Mickey stepped into the pool and lay down beside Aamir. Water folded over his head and closed his eyes and blotted out his ears.
Yet he had already seen the piranhas snuggling against Aamir, dipping their heads to rest them gently against his limbs and face. A little platoon of them now proceeded to Mickey and they nestled around him, nuzzling him happily.
Had it all been a dream? Mickey awoke to find himself seated in harsh morning light, in the back of the family car from his childhood. His grandfather was at the wheel; his brothers were chatting noisily beside him. Unearthly sunlight slanted over the passing countryside in beams which were longer than the fields. Suddenly, there was a screen of evenly spaced trees running alongside the road and the sunlight flickered through these trees to create a silent hammering, the beat of strobe lighting, inside the car. Mickey’s brothers cackled.
I could stay here forever, Mickey thought mazily. And for a while, he did.
But the chaplain had beckoned the two men out of the water. Aamir put Mickey on his feet again and bright water crashed from all around them like ringing laughter. The piranhas wriggled back and bowed like dignitaries as the men strode out of the pool.
They walked from the cabin arm-in-arm, as peacefully as if along the path of a rainbow. The hum of peace which floated on Mickey’s brain was virtually stentorian.

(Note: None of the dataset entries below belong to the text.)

(* ===== verification/Sha1.v ===== *)
(** * SHA-1 (ds4_kvstore.c, sha1_ctx)

    The streaming digest that names checkpoint files, and its equivalence with
    the block-by-block definition of the hash of a padded message. *)

From S2P Require Import Prelude Bytes.

(** The five chaining words. *)
Record words := Words { h0 : Z; h1 : Z; h2 : Z; h3 : Z; h4 : Z }.

(** sha1_ctx *)
Record ctx := Ctx { h : words; nbytes : Z; block : list Z; used : Z }.

(** rol32 *)
Definition rol32 (v n : Z) : Z := Z.lor (u32 (Z.shiftl v n)) (Z.shiftr v (32 - n)).

(** The first loop of sha1_transform: sixteen big-endian words. *)
Definition load_word (block : list Z) (i : Z) : Z :=
  Z.lor (Z.lor (Z.lor (u32 (Z.shiftl (znth 0 block (i * 4)) 24))
                      (u32 (Z.shiftl (znth 0 block (i * 4 + 1)) 16)))
               (u32 (Z.shiftl (znth 0 block (i * 4 + 2)) 8)))
        (znth 0 block (i * 4 + 3)).

(** The second loop: the message schedule up to 80 words. *)
Fixpoint extend (n : nat) (w : list Z) : list Z :=
  match n with
  | O => w
  | S n =>
      let i := blen w in
      extend n (w ++ [rol32 (Z.lxor (Z.lxor (Z.lxor (znth 0 w (i - 3)) (znth 0 w (i - 8)))
                                            (znth 0 w (i - 14))) (znth 0 w (i - 16))) 1])
  end.

Definition schedule (block : list Z) : list Z :=
  extend 64 (map (load_word block) (seqZ 0 16)).

(** One of the eighty rounds. *)
Definition round (i wi : Z) (s : words) : words :=
  let '(Words a b cc d e) := s in
  let '(f, k) :=
    if i <? 20 then (Z.lor (Z.land b cc) (Z.land (u32 (Z.lnot b)) d), 0x5a827999)
    else if i <? 40 then (Z.lxor (Z.lxor b cc) d, 0x6ed9eba1)
    else if i <? 60 then
      (Z.lor (Z.lor (Z.land b cc) (Z.land b d)) (Z.land cc d), 0x8f1bbcdc)
    else (Z.lxor (Z.lxor b cc) d, 0xca62c1d6) in
  let tmp := u32 (rol32 a 5 + f + e + k + wi) in
  Words tmp a (rol32 b 30) cc d.

Fixpoint rounds (i : Z) (w : list Z) (s : words) : words :=
  match w with [] => s | wi :: w => rounds (i + 1) w (round i wi s) end.

(** sha1_transform, on the chaining words. *)
Definition transform (h : words) (block : list Z) : words :=
  let s := rounds 0 (schedule block) h in
  Words (u32 (h.(h0) + s.(h0))) (u32 (h.(h1) + s.(h1))) (u32 (h.(h2) + s.(h2)))
        (u32 (h.(h3) + s.(h3))) (u32 (h.(h4) + s.(h4))).

Definition IV : words := Words 0x67452301 0xefcdab89 0x98badcfe 0x10325476 0xc3d2e1f0.

(** sha1_init; the block buffer keeps whatever the stack held. *)
Definition init (stack : list Z) : ctx := Ctx IV 0 stack 0.

(** The [while (len != 0)] loop of sha1_update; [fuel] bounds its turns. *)
Fixpoint update_loop (fuel : nat) (c : ctx) (p : list Z) : ctx :=
  match fuel with
  | O => c
  | S fuel =>
      if blen p =? 0 then c
      else
        let n := 64 - c.(used) in
        let n := if blen p <? n then blen p else n in
        let blk := ztake c.(used) c.(block) ++ ztake n p ++ zdrop (c.(used) + n) c.(block) in
        let used := c.(used) + n in
        let c :=
          if used =? 64 then Ctx (transform c.(h) blk) c.(nbytes) blk 0
          else Ctx c.(h) c.(nbytes) blk used in
        update_loop fuel c (zdrop n p)
  end.

(** sha1_update.  Every turn consumes at least one byte. *)
Definition update (c : ctx) (p : list Z) : ctx :=
  update_loop (length p) (Ctx c.(h) (u64 (c.(nbytes) + blen p)) c.(block) c.(used)) p.

(** The padding loop [while (c->used != 56) sha1_update(c, &zero, 1);] *)
Fixpoint pad_loop (fuel : nat) (c : ctx) : ctx :=
  match fuel with
  | O => c
  | S fuel => if c.(used) =? 56 then c else pad_loop fuel (update c [0])
  end.

Definition be32 (v : Z) : list Z :=
  [u8 (Z.shiftr v 24); u8 (Z.shiftr v 16); u8 (Z.shiftr v 8); u8 v].

(** The digest bytes of the chaining words. *)
Definition digest (s : words) : list Z :=
  be32 s.(h0) ++ be32 s.(h1) ++ be32 s.(h2) ++ be32 s.(h3) ++ be32 s.(h4).

(** The eight length bytes of sha1_final. *)
Definition len_bytes (bits : Z) : list Z :=
  map (fun i => u8 (Z.shiftr bits (8 * (7 - i)))) (seqZ 0 8).

(** sha1_final; at most 63 padding zeros are fed. *)
Definition final (c : ctx) : list Z :=
  let bits := u64 (c.(nbytes) * 8) in
  let c := update c [0x80] in
  let c := pad_loop 64 c in
  let c := update c (len_bytes bits) in
  digest c.(h).

(** ds4_kvstore_sha1_bytes_hex *)
Definition sha1_bytes_hex (stack msg : list Z) : list Z :=
  Name.hex20 (final (update (init stack) msg)).

(** ** Reference definition *)

(** The blocks of a padded message, and the hash of their sequence. *)
Fixpoint blocks (fuel : nat) (m : list Z) : list (list Z) :=
  match fuel with
  | O => []
  | S fuel => ztake 64 m :: blocks fuel (zdrop 64 m)
  end.

Definition pad (m : list Z) : list Z :=
  m ++ [0x80] ++ replicate (Z.to_nat ((55 - blen m) mod 64)) 0 ++ len_bytes (u64 (blen m * 8)).

Definition hash_blocks (bs : list (list Z)) : words := fold_left transform bs IV.

Definition sha1 (m : list Z) : list Z :=
  digest (hash_blocks (blocks (length (pad m) / 64) (pad m))).

(** ** The context represents the bytes fed so far *)
Definition rep (c : ctx) (m : list Z) : Prop :=
  exists bs rest,
    m = concat bs ++ rest /\ Forall (fun b : list Z => length b = 64%nat) bs /\
    c.(h) = hash_blocks bs /\ c.(used) = blen rest /\ blen rest < 64 /\
    length c.(block) = 64%nat /\ ztake c.(used) c.(block) = rest /\
    c.(nbytes) = u64 (blen m).

Lemma rep_init (stack : list Z) : length stack = 64%nat -> rep (init stack) [].
Proof. intros H. exists [], []. split_and!; done. Qed.

Lemma concat_blocks_length bs :
  Forall (fun b : list Z => length b = 64%nat) bs -> blen (concat bs) = 64 * blen bs.
Proof.
  induction 1 as [|b bs Hb _ IH]; simpl; [done|]. rewrite blen_app, blen_cons, IH.
  unfold blen at 1. rewrite Hb. lia.
Qed.

(** One turn of the copy loop, ignoring the byte counter. *)
Lemma update_loop_rep fuel hh nb blk u p bs rest :
  (length p <= fuel)%nat -> Forall (fun b : list Z => length b = 64%nat) bs ->
  hh = hash_blocks bs -> u = blen rest -> blen rest < 64 -> length blk = 64%nat ->
  ztake u blk = rest ->
  exists bs' rest' blk',
    update_loop fuel (Ctx hh nb blk u) p = Ctx (hash_blocks bs') nb blk' (blen rest') /\
    concat bs ++ rest ++ p = concat bs' ++ rest' /\
    Forall (fun b : list Z => length b = 64%nat) bs' /\ blen rest' < 64 /\
    length blk' = 64%nat /\ ztake (blen rest') blk' = rest'.
Proof.
  revert hh blk u p bs rest. induction fuel as [|fuel IH];
    intros hh blk u p bs rest Hf Hbs -> -> Hr Hblk Hrest; simpl.
  { destruct p; [|simpl in Hf; lia]. exists bs, rest, blk. by rewrite app_nil_r. }
  pose proof (blen_nonneg rest). pose proof (blen_nonneg p).
  destruct (Z.eqb_spec (blen p) 0) as [Hp|Hp].
  { destruct p; [|rewrite blen_cons in Hp; pose proof (blen_nonneg p); lia].
    exists bs, rest, blk. by rewrite app_nil_r. }
  set (n := if blen p <? 64 - blen rest then blen p else 64 - blen rest).
  assert (0 < n <= blen p /\ blen rest + n <= 64 /\
    (blen rest + n <> 64 -> n = blen p)) as (Hn & Hn64 & Hall)
    by (unfold n; destruct (Z.ltb_spec (blen p) (64 - blen rest)); lia).
  clearbody n.
  assert (p = ztake n p ++ zdrop n p) as Hpsplit by (symmetry; apply take_drop).
  assert (length (zdrop n p) <= fuel)%nat
    by (unfold zdrop, blen in *; rewrite length_drop; lia).
  rewrite Hrest. set (blk' := rest ++ ztake n p ++ zdrop (blen rest + n) blk).
  assert (blen blk = 64) as Hb64 by (unfold blen; lia).
  assert (length blk' = 64%nat) as Hblk'.
  { enough (blen blk' = 64) by (unfold blen in *; lia). unfold blk'.
    rewrite !blen_app, blen_ztake, blen_zdrop by lia. lia. }
  assert (ztake (blen rest + n) blk' = rest ++ ztake n p) as Htake.
  { unfold blk', ztake. rewrite app_assoc. apply take_app_length'.
    rewrite length_app, length_take. unfold blen in *. lia. }
  destruct (Z.eqb_spec (blen rest + n) 64) as [H64|H64].
  - destruct (IH (transform (hash_blocks bs) blk') blk' 0 (zdrop n p) (bs ++ [blk']) [])
      as (bs' & rest' & blk'' & Heq & Hcat & Hok); [done| |  |done|done|done|done|].
    { apply Forall_app. split; [done|]. by constructor. }
    { unfold hash_blocks. by rewrite fold_left_app. }
    exists bs', rest', blk''. split; [done|]. split; [|done].
    rewrite <-Hcat, concat_app. simpl. rewrite app_nil_r, <-app_assoc. f_equal.
    rewrite Hpsplit at 1. rewrite app_assoc. f_equal. rewrite <-Htake, H64.
    unfold ztake. rewrite take_ge; [done|]. lia.
  - rewrite (Hall H64) in *.
    destruct (IH (hash_blocks bs) blk' (blen rest + blen p) (zdrop (blen p) p) bs (rest ++ p))
      as (bs' & rest' & blk'' & Heq & Hcat & Hok); [done|done|done| | |done| |].
    { by rewrite blen_app. }
    { rewrite blen_app. lia. }
    { rewrite Htake. f_equal. unfold ztake, blen. rewrite take_ge; [done|]. lia. }
    exists bs', rest', blk''. split; [done|]. split; [|done].
    rewrite <-Hcat. unfold zdrop, blen. rewrite drop_ge by lia. by rewrite app_nil_r.
Qed.

(** Feeding a chunk extends the represented message by it. *)
Lemma update_rep c m p : rep c m -> rep (update c p) (m ++ p).
Proof.
  intros (bs & rest & -> & Hbs & Hh & Hu & Hr & Hb & Ht & Hn). destruct c as [hh nb blk u].
  simpl in *. unfold update. simpl.
  destruct (update_loop_rep (length p) hh (u64 (nb + blen p)) blk u p bs rest)
    as (bs' & rest' & blk' & -> & Hcat & Hbs' & Hr' & Hb' & Ht'); [lia|done..|].
  exists bs', rest'. simpl. split_and!; try done; [by rewrite <-app_assoc|].
  rewrite Hn, (blen_app (_ ++ _) p). unfold wrap. by rewrite Zplus_mod_idemp_l.
Qed.

Lemma rep_used c m : rep c m -> c.(used) = blen m mod 64.
Proof.
  intros (bs & rest & -> & Hbs & _ & -> & Hr & _). pose proof (blen_nonneg rest).
  rewrite blen_app, concat_blocks_length by done.
  rewrite Z.add_comm, Z.mul_comm, Z_mod_plus_full. symmetry. by apply Z.mod_small.
Qed.

Lemma pad_loop_rep fuel c m :
  rep c m -> (56 - blen m) mod 64 < Z.of_nat fuel ->
  rep (pad_loop fuel c) (m ++ replicate (Z.to_nat ((56 - blen m) mod 64)) 0).
Proof.
  revert c m. induction fuel as [|fuel IH]; intros c m Hr Hf; simpl.
  { pose proof (Z.mod_pos_bound (56 - blen m) 64). lia. }
  pose proof (rep_used c m Hr) as Hu.
  destruct (Z.eqb_spec c.(used) 56) as [H56|H56].
  { rewrite H56 in Hu. replace ((56 - blen m) mod 64) with 0; [by rewrite app_nil_r|].
    symmetry. rewrite Zminus_mod, <-Hu. done. }
  assert ((56 - blen m) mod 64 = (56 - blen (m ++ [0])) mod 64 + 1) as Hk.
  { rewrite blen_snoc. rewrite Hu in H56.
    pose proof (Z_div_mod_eq_full (blen m) 64). pose proof (Z.mod_pos_bound (blen m) 64).
    pose proof (Z_div_mod_eq_full (56 - blen m) 64).
    pose proof (Z.mod_pos_bound (56 - blen m) 64).
    pose proof (Z_div_mod_eq_full (56 - (blen m + 1)) 64).
    pose proof (Z.mod_pos_bound (56 - (blen m + 1)) 64). lia. }
  pose proof (Z.mod_pos_bound (56 - blen (m ++ [0])) 64).
  rewrite Hk, Z2Nat.inj_add by lia. rewrite Nat.add_comm. simpl.
  replace (m ++ 0 :: replicate (Z.to_nat ((56 - blen (m ++ [0])) mod 64)) 0)
    with ((m ++ [0]) ++ replicate (Z.to_nat ((56 - blen (m ++ [0])) mod 64)) 0)
    by by rewrite <-app_assoc.
  apply IH; [by apply update_rep | lia].
Qed.

Lemma blocks_concat bs :
  Forall (fun b : list Z => length b = 64%nat) bs -> blocks (length bs) (concat bs) = bs.
Proof.
  induction 1 as [|b bs Hb _ IH]; simpl; [done|]. unfold ztake, zdrop.
  change (Z.to_nat 64) with 64%nat. rewrite take_app_length', drop_app_length' by done.
  by rewrite IH.
Qed.

Lemma pad_length m : blen (pad m) mod 64 = 0.
Proof.
  unfold pad. rewrite !blen_app. change (blen [128]) with 1. change (blen (len_bytes _)) with 8.
  pose proof (Z.mod_pos_bound (55 - blen m) 64).
  unfold blen at 2. rewrite length_replicate, Z2Nat.id by lia.
  pose proof (Z_div_mod_eq_full (55 - blen m) 64).
  replace (blen m + (1 + ((55 - blen m) mod 64 + 8))) with ((- ((55 - blen m) / 64) + 1) * 64)
    by lia.
  apply Z_mod_mult.
Qed.

Lemma rep_blocks c m : rep c m -> blen m mod 64 = 0 ->
  c.(h) = hash_blocks (blocks (length m / 64) m).
Proof.
  intros Hr Hm. pose proof (rep_used c m Hr) as Hu.
  destruct Hr as (bs & rest & -> & Hbs & Hh & Hur & _).
  rewrite Hm, Hur in Hu. destruct rest; [|rewrite blen_cons in Hu; pose proof (blen_nonneg rest); lia].
  rewrite app_nil_r in *. rewrite Hh. f_equal.
  pose proof (concat_blocks_length bs Hbs) as Hl.
  replace (length (concat bs)) with (length bs * 64)%nat by (unfold blen in Hl; lia).
  rewrite Nat.div_mul by done. by rewrite blocks_concat.
Qed.

Lemma final_rep c m : rep c m -> final c = sha1 m.
Proof.
  intros Hr. unfold final, sha1. f_equal.
  assert (c.(nbytes) = u64 (blen m)) as Hn by (by destruct Hr as (?&?&?&?&?&?&?&?&?&?)).
  assert (u64 (c.(nbytes) * 8) = u64 (blen m * 8)) as Hbits.
  { rewrite Hn. unfold wrap. by rewrite Zmult_mod_idemp_l. }
  apply rep_blocks; [|apply pad_length].
  pose proof (update_rep _ _ [128] Hr) as H1.
  pose proof (Z.mod_pos_bound (55 - blen m) 64).
  pose proof (pad_loop_rep 64 _ _ H1) as H2. rewrite blen_snoc in H2.
  replace (56 - (blen m + 1)) with (55 - blen m) in H2 by lia.
  pose proof (update_rep _ _ (len_bytes (u64 (c.(nbytes) * 8))) (H2 ltac:(lia))) as H3.
  rewrite Hbits in *. unfold pad. rewrite <-!app_assoc in H3. exact H3.
Qed.

(** the streaming digest is the hash of the padded message, however the
    message is cut into chunks: after any sequence of updates from a freshly
    initialised context (whatever the stack buffer held) the final digest is
    the block-by-block SHA-1 of the concatenation, length field included, with
    the padding loop terminating. *)
Theorem streaming_sha1 stack chunks :
  length stack = 64%nat ->
  final (fold_left update chunks (init stack)) = sha1 (concat chunks).
Proof.
  intros Hs. apply final_rep.
  assert (forall c m, rep c m -> rep (fold_left update chunks c) (m ++ concat chunks)) as H.
  { induction chunks as [|p chunks IH]; intros c m Hr; simpl; [by rewrite app_nil_r|].
    rewrite app_assoc. by apply IH, update_rep. }
  exact (H _ [] (rep_init stack Hs)).
Qed.

Example streaming_sha1_witness :
  final (fold_left update [bs "a"; []; bs "bc"] (init (replicate 64 7))) =
  [169; 153; 62; 54; 71; 6; 129; 106; 186; 62; 37; 113; 120; 80; 194; 108; 156; 208; 216; 157].
Proof. rewrite streaming_sha1 by reflexivity. vm_compute. reflexivity. Defined.

Lemma digest_bytes s : bytes_ok (digest s).
Proof. unfold digest, be32. repeat constructor; apply wrap_fits; lia. Qed.
Lemma digest_length s : length (digest s) = 20%nat.
Proof. done. Qed.

Lemma sha1_bytes_hex_eq stack m :
  length stack = 64%nat -> sha1_bytes_hex stack m = Name.hex20 (sha1 m).
Proof.
  intros Hs. unfold sha1_bytes_hex. f_equal. apply final_rep.
  exact (update_rep _ [] m (rep_init stack Hs)).
Qed.

Lemma sha1_hex_ok m : Name.hex_ok (Name.hex20 (sha1 m)).
Proof. apply Name.hex20_ok; [apply digest_length | apply digest_bytes]. Qed.

(** a digest always yields a checkpoint file name the directory scan accepts
    and decodes back to the same digest. *)
Theorem digest_name_roundtrip stack m :
  length stack = 64%nat ->
  Name.sha_hex_name (sha1_bytes_hex stack m ++ bs ".kv") = Some (sha1_bytes_hex stack m).
Proof.
  intros Hs. rewrite sha1_bytes_hex_eq by done. apply Name.sha_hex_name_ok, sha1_hex_ok.
Qed.

Example digest_name_roundtrip_witness :
  Name.sha_hex_name (bs "a9993e364706816aba3e25717850c26c9cd0d89d.kv") =
  Some (sha1_bytes_hex (replicate 64 0) (bs "abc")).
Proof.
  rewrite <-(digest_name_roundtrip (replicate 64 0) (bs "abc") eq_refl).
  vm_compute. reflexivity.
Defined.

A gigantic naked woman with a helmet of blonde hair and a lumpy, clay-coloured body rushed forward to seize Mickey’s genitals energetically in her hand. She crushed his balls and cock together in a merciless fist. Though Mickey shivered and remained unresponsive, the chaplain nodded her consent. The woman laughed and pulled Mickey by his penis through the yurts, bawling “come on, donkey” over her shoulder. Mickey was led over the labyrinth and to an untidy garden where hordes of wildflowers ranged into every corner.
The woman made love to Mickey and then Mickey made love to Aamir, whilst the woman lay in the flowers and laughed belchingly, like a drain.
Next, they all lay together and their eyes groped piteously over the vast blueness above them. You never really appreciate the oceanic scale of the sky until you stop and have a good look at it. This miracle is always above you every day, always unseen. Mickey felt too dopey to react to anything.
“There are lots of flowers here,” he commented stupidly. He felt like he had experienced all of the Sixties in less than an hour.
The chaplain was at his side again. “Herbs,” she corrected him. “We grow natural, organic produce, with no chemicals, which have been used by generations unbroken since the days of the Buddha.”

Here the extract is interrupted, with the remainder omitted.